Article on BabyBoomer-Magazine.com
I am a Baby Boomer that really likes to travel, and when my wife asked me
where we should go on a short, affordable anniversary, I suggested a Disneyland vacation. So what that we were grown adults. So what that neither of us cared for intense rides that make you throw up or standing in lines that seemed to threaten hours of misery. We made plans for our Disneyland vacation, foregoing the Disneyland Hotel (in favor of cheaper digs, as we would only be in the room to shower and sleep), and deciding to drive (as we were only a few hundred miles away).
When we got to the gates, to begin my two-day Disneyland vacation, however, I thought I might change my mind. There were hundreds of people, not so much crowded and ready to burst through the entrance in excited, frenzied television commercial joy, but still, in great suffocating numbers.
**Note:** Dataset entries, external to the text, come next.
Lemma keeps_export outgoing incoming : along (@same_comm W) (_export_gpunetio cfg outgoing incoming).
Proof.
  assert (∀ x {A} (m : M (St W) A), keeps m → keeps (guarded x m)) as Hg.
  { intros x A m Hm. unfold guarded. apply keeps_on_exception; [done|].
    unfold export_cleanup, Mr_close, DeviceQP_close. along. }
  assert (∀ l, along (@same_comm W) (export_one l)) as Ho by (intros; unfold export_one; along).
  unfold _export_gpunetio. apply along_bind; [apply _| |].
  { generalize (mk_Exporting [] [] [] None). induction outgoing; intros x; cbn [export_outgoing];
      along. }
  intros x. apply along_bind; [apply _| |].
  { revert x. induction incoming; intros x; cbn [export_incoming]; along. }
  intros x'. repeat (apply along_bind; [apply _|apply Hg|intros ?]); try done;
    unfold CudaAllocation_init, write_u64, zero, reg_signal, clock_rate_hz, _check; along.
Qed.

Lemma keeps_connect_lanes pairs rts : along (@same_comm W) (connect_lanes cfg pairs rts).
Proof.
  induction pairs as [|[lane remote] pairs IH]; cbn [connect_lanes]; unfold on_world; along.
Qed.

Lemma keeps_rendezvous fuel uuid deadline next_member prev_member request outgoing incoming :
  along (@same_comm W)
    (rendezvous cfg fuel uuid deadline next_member prev_member request outgoing incoming).
Proof.
  assert (∀ lanes socks {A} (m : M (St W) A), keeps m → keeps (part lanes socks m)) as Hp.
  { intros lanes socks A m Hm. unfold part, close_lane_list. along. }
  assert (∀ sock v, along (@same_comm W) (send_message sock v)) as Hs
    by (intros; unfold send_message, on_world; along).
  unfold rendezvous. apply along_bind; [apply _| |].
  { apply Hp. unfold _connect_until, connect_round, monotonic. along. }
  intros [next|]; [|along]. apply along_bind; [apply _| |].
  { apply Hp. unfold _accept_member, accept_round, monotonic, on_world. along. }
  intros [[prev msg]|]; [|along]. apply along_bind; [apply _| |along].
  apply Hp. unfold connect_ring, peer_infos, peer_buffers, on_world.
  pose proof keeps_lane_infos. pose proof keeps_export. pose proof keeps_connect_lanes. along.
Qed.
End GroupKeeps.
But, my apprehension was assuaged when the gates did open and the people disbursed, walking with plenty of space between us into the park, immediately going into the closest food or rest stop building or walking into the building where Abe Lincoln gives the Gettysburg Address. (If you have made a long drive right before beginning your Disneyland vacation and are parched, tired, and of course gullible, the wax figures become so alive for you it is startling. A great way to start your Disneyland vacation experience, which is surreal at most times, anyway!)
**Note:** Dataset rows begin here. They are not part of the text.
(** The arguments of [ProcessGroup.__init__]. *)
Record InitArgs := mk_InitArgs {
  ia_rank : Z;
  ia_size : Z;
  ia_context : obj;
  ia_pd : obj;
  ia_work : CudaTensor;
  ia_scratch : CudaTensor;
  ia_stable_rank : option Z;
  ia_gid_index : Z;
  ia_port : Z;
  ia_advertise_host : option str;
  ia_bind_host : str;
  ia_rendezvous_port : Z;
  ia_qps : option Z;
  ia_num_sms : Z;
  ia_timeout : option Duration;
  ia_queue_depth : Z;
  ia_nic_handler : str;
}.

(** * GIDs *)

Fixpoint contains (sub s : str) : bool :=
  bool_decide (take (length sub) s = sub) ||
  match s with [] => false | _ :: s => contains sub s end.
Definition strip (s : str) : str := reverse (span is_space (reverse (span is_space s).2)).2.
(** [gid.raw[0] == 0xFE and (gid.raw[1] & 0xC0) == 0x80] *)
Definition link_local (gid : bytes) : bool :=
  (default 0 (gid !! 0%nat) =? 0xFE) && (Z.land (default 0 (gid !! 1%nat)) 0xC0 =? 0x80).
Definition gid_score (gid : bytes) (gid_type : str) : Z :=
  (if contains (lit "v2") (lower (strip gid_type)) then 4 else 0)
  + (if link_local gid then 0 else 2).

Section Setup.
Context `{!PyText} {W : Type} `{!GroupDevice W} `{!Clock W} `{!SockRecv obj W} `{!RcQp obj W}
  `{!SetupDevice W}.
Abbreviation G := (M (St W)).

Definition _require_torch_nightly : G unit :=
  nightly ← ask (λ w, (su_nightly w, w)); guard_raise (negb nightly) RuntimeError.

Fixpoint find_name (name : str) (names : list str) (index : nat) : G nat :=
  match names with
  | [] => raise RuntimeError
  | n :: names => if bool_decide (n = name) then mret index else find_name name names (S index)
  end.
Definition _find_device (name : str) : G nat :=
  names ← call su_device_names; find_name name names 0.

(** The loop of [_find_gid_index]; [best] is a score and an index. *)
Fixpoint scan_gids (port : Z) (indices : list Z) (best : option (Z * Z)) : G (option (Z * Z)) :=
  match indices with
  | [] => mret best
  | index :: indices =>
      gid ← call (dv_gid port index);
      if bool_decide (gid = replicate 16 0) then scan_gids port indices best
      else
        gid_type ← try_except (call (dv_gid_type port index))
          (λ e, if is_OSError e then mret [] else raise e);
        let score := gid_score gid gid_type in
        scan_gids port indices
          (match best with
           | Some (s, _) => if s <? score then Some (score, index) else best
           | None => Some (score, index)
           end)
  end.
Definition _find_gid_index (port : Z) : G Z :=
  len ← call (dv_gid_tbl_len port);
  best ← scan_gids port (seqZ 0 len) None;
  match best with Some (_, index) => mret index | None => raise RuntimeError end.

(** * ProcessGroup.__init__ *)

Definition register_tensor (t : CudaTensor) : G Mr :=
  om ← opened KMr (su_register t);
  let '(addr, lkey, rkey) := om.2 in mret (mk_Mr om.1 addr lkey rkey).

(** The checks of the arguments: the stable rank, qps, bytes and timeout. *)
Definition init_checks (a : InitArgs) : result (Z * Z * Z * Z) :=
  let stable_rank := default (ia_rank a) (ia_stable_rank a) in
  let qps := default (ia_num_sms a) (ia_qps a) in
  raise_if (stable_rank <? 0) ValueError;;
  raise_if ((qps <=? 0) || (ia_num_sms a <=? 0) || (ia_queue_depth a <=? 0)) ValueError;;
  raise_if (qps <? ia_num_sms a) ValueError;;
  raise_if (negb (bool_decide (ia_nic_handler a ∈ [lit "gpu"; lit "auto"; lit "cpu"]))) ValueError;;
  work_bytes ← _tensor_nbytes (ia_work a);
  scratch_bytes ← _tensor_nbytes (ia_scratch a);
  raise_if ((work_bytes <=? 0) || (scratch_bytes <? work_bytes)) ValueError;;
  let ptr t := default 0 (ct_data_ptr t) in
  raise_if (negb (ptr (ia_work a) `mod` 16 =? 0) || negb (ptr (ia_scratch a) `mod` 16 =? 0))
    ValueError;;
  timeout ← _seconds (ia_timeout a) 30000000000;
  Ok (stable_rank, qps, work_bytes, timeout).

(** The memory regions, the listener and the handle. *)
Definition init_resources (a : InitArgs) (stable_rank qps work_bytes : Z) : G Config :=
  work_mr ← register_tensor (ia_work a);
  scratch_mr ← on_exception (register_tensor (ia_scratch a)) (Mr_close work_mr);
  listener ← opened KListener su_socket;
  let sock := listener.1 in
  call (su_setsockopt sock);;
  on_exception
    (call (su_bind sock (ia_bind_host a) (ia_rendezvous_port a));; call (su_listen sock 16))
    (Mr_close scratch_mr;; Mr_close work_mr;; close_obj sock);;
  bound_port ← call (su_getsockname sock);
  host ← match ia_advertise_host a with
         | Some (_ :: _ as host) => mret host
         | _ => ask su_getfqdn
         end;
  gid ← call (dv_gid (ia_port a) (ia_gid_index a));
  nonce ← ask su_uuid4;
  name ← ask (λ w, (su_context_name (ia_context a) w, w));
  let info := mk_HandleInfo stable_rank nonce host bound_port name (ia_port a) (ia_gid_index a)
                gid work_bytes qps (ia_num_sms a) in
  mret (mk_Config (_encode_handle (JObj (handle_fields info))) (ia_port a) (ia_gid_index a)
    qps (ia_num_sms a) (ia_queue_depth a) work_bytes
    (default 0 (ct_data_ptr (ia_work a))) (default 0 (ct_data_ptr (ia_scratch a)))
    work_mr scratch_mr sock (ia_pd a) (ia_context a)).

Definition init (a : InitArgs) : G Config :=
  _require_torch_nightly;;
  call (su_super (ia_rank a) (ia_size a));;
  '(stable_rank, qps, work_bytes, timeout) ← lift (init_checks a);
  update (λ _, fresh_comm timeout);;
  init_resources a stable_rank qps work_bytes.

(** * ProcessGroup.create *)

Definition store_key (group_id : str) (rank : Z) : str :=
  lit "ibverbs-initial-" ++ (if bool_decide (group_id = []) then lit "default" else group_id)
  ++ [47] ++ int_repr rank.
Fixpoint store_handles (group_id : str) (ranks : list Z) : G (list str) :=
  match ranks with
  | [] => mret []
  | rank :: ranks =>
      raw ← call (su_store_get (store_key group_id rank));
      handle ← lift (decode raw);
      handles ← store_handles group_id ranks;
      mret (handle :: handles)
  end.
Definition _initialize (fuel : nat) (cfg : Config) (rank size : Z) (group_id : str)
    (timeout : Duration) : G (option unit) :=
  handle ← get_reconfigure_handle cfg;
  call (su_store_set (store_key group_id rank) handle);;
  handles ← store_handles group_id (seqZ 0 size);
  r ← _reconfigure cfg fuel 0 true handles (Some timeout);
  mret (match r with Some _ => Some tt | None => None end).

(** The first [try] of [create]. *)
Definition create_group (rank size : Z) (o : ProcessGroupOptions) (timeout : Duration)
    (gpu : Z) (context pd : obj) : G Config :=
  gid_index ← match op_gid_index o with
              | Some g => mret g
              | None => _find_gid_index (op_port o)
              end;
  work ← call (su_empty (op_max_bytes o) gpu);
  scratch ← call (su_empty (op_max_bytes o) gpu);
  init (mk_InitArgs rank size context pd work scratch (op_stable_rank o) gid_index (op_port o)
          (op_advertise_host o) (op_bind_host o) (op_rendezvous_port o) (op_qps o)
          (op_num_sms o) (Some timeout) (op_queue_depth o) (op_nic_handler o)).

(** [None] is a reconfiguration that was still waiting when the fuel ended. *)
Definition create (fuel : nat) (rank size : Z) (o : ProcessGroupOptions) (timeout : Duration)
    (initialize : bool) (group_id : str) : G (option Config) :=
  _require_torch_nightly;;
  gpu ← match op_gpu o with Some gpu => mret gpu | None => call su_current_device end;
  call (su_set_device gpu);;
  device ← _find_device (op_hca o);
  context ← opened KContext (su_open_device device);
  pd ← opened KPd (su_alloc_pd context.1);
  cfg ← on_exception (create_group rank size o timeout gpu context.1 pd.1)
          (close_obj pd.1;; close_obj context.1);
  r ← on_exception
        (if initialize then _initialize fuel cfg rank size group_id timeout else mret (Some tt))
        (close cfg);
  mret (match r with Some _ => Some cfg | None => None end).

(** * The backend *)

Record DistOptions := mk_DistOptions {
  do_global_ranks : list Z;
  do_group_rank : Z;
  do_group_size : Z;
  do_timeout : Z;
  do_enable_reconfigure : bool;
  do_group_id : str;
}.

(** [l[i]] of a Python list *)
Definition py_index {A} (l : list A) (i : Z) : result A :=
  let k := if i <? 0 then i + Z.of_nat (length l) else i in
  match (if k <? 0 then None else l !! Z.to_nat k) with
  | Some a => Ok a
  | None => Raise IndexError
  end.
Definition with_stable_rank (o : ProcessGroupOptions) (rank : Z) : ProcessGroupOptions :=
  mk_Options (op_hca o) (op_max_bytes o) (op_gpu o) (op_gid_index o) (op_port o) (op_num_sms o)
    (op_qps o) (op_queue_depth o) (op_advertise_host o) (op_bind_host o)
    (op_rendezvous_port o) (op_nic_handler o) (Some rank).
(** The options with the stable rank that the job's global ranks give. *)
Definition backend_options (d : DistOptions) (o : ProcessGroupOptions) :
    result ProcessGroupOptions :=
  match op_stable_rank o, do_global_ranks d with
  | None, _ :: _ =>
      r ← py_index (do_global_ranks d) (do_group_rank d);
      Options_init (with_stable_rank o r)
  | _, _ => Ok o
  end.
(** [None]: the options are no ProcessGroupOptions. *)
Definition _create_backend (fuel : nat) (d : DistOptions) (o : option ProcessGroupOptions) :
    G (option Config) :=
  match o with
  | None => raise TypeError
  | Some o =>
      o ← lift (backend_options d o);
      create fuel (do_group_rank d) (do_group_size d) o (Timedelta (do_timeout d))
        (negb (do_enable_reconfigure d)) (do_group_id d)
  end.
End Setup.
The Disneyland vacation, besides including all of the foods at the park I craved, had, in those early eighties, tolerable thrill-seeker rides, beautifully inventive rides, and nostalgia shops (for people like me, who had watched Annette and the other mousketeers, had faithfully watched The Wonderful World of Disney every weekend, but had never had any Mickey Mouse ears or had never laid eyes on the real castle or other characters). And most impressive of all, besides the organization, were the spaciousness and the cleanliness of the park.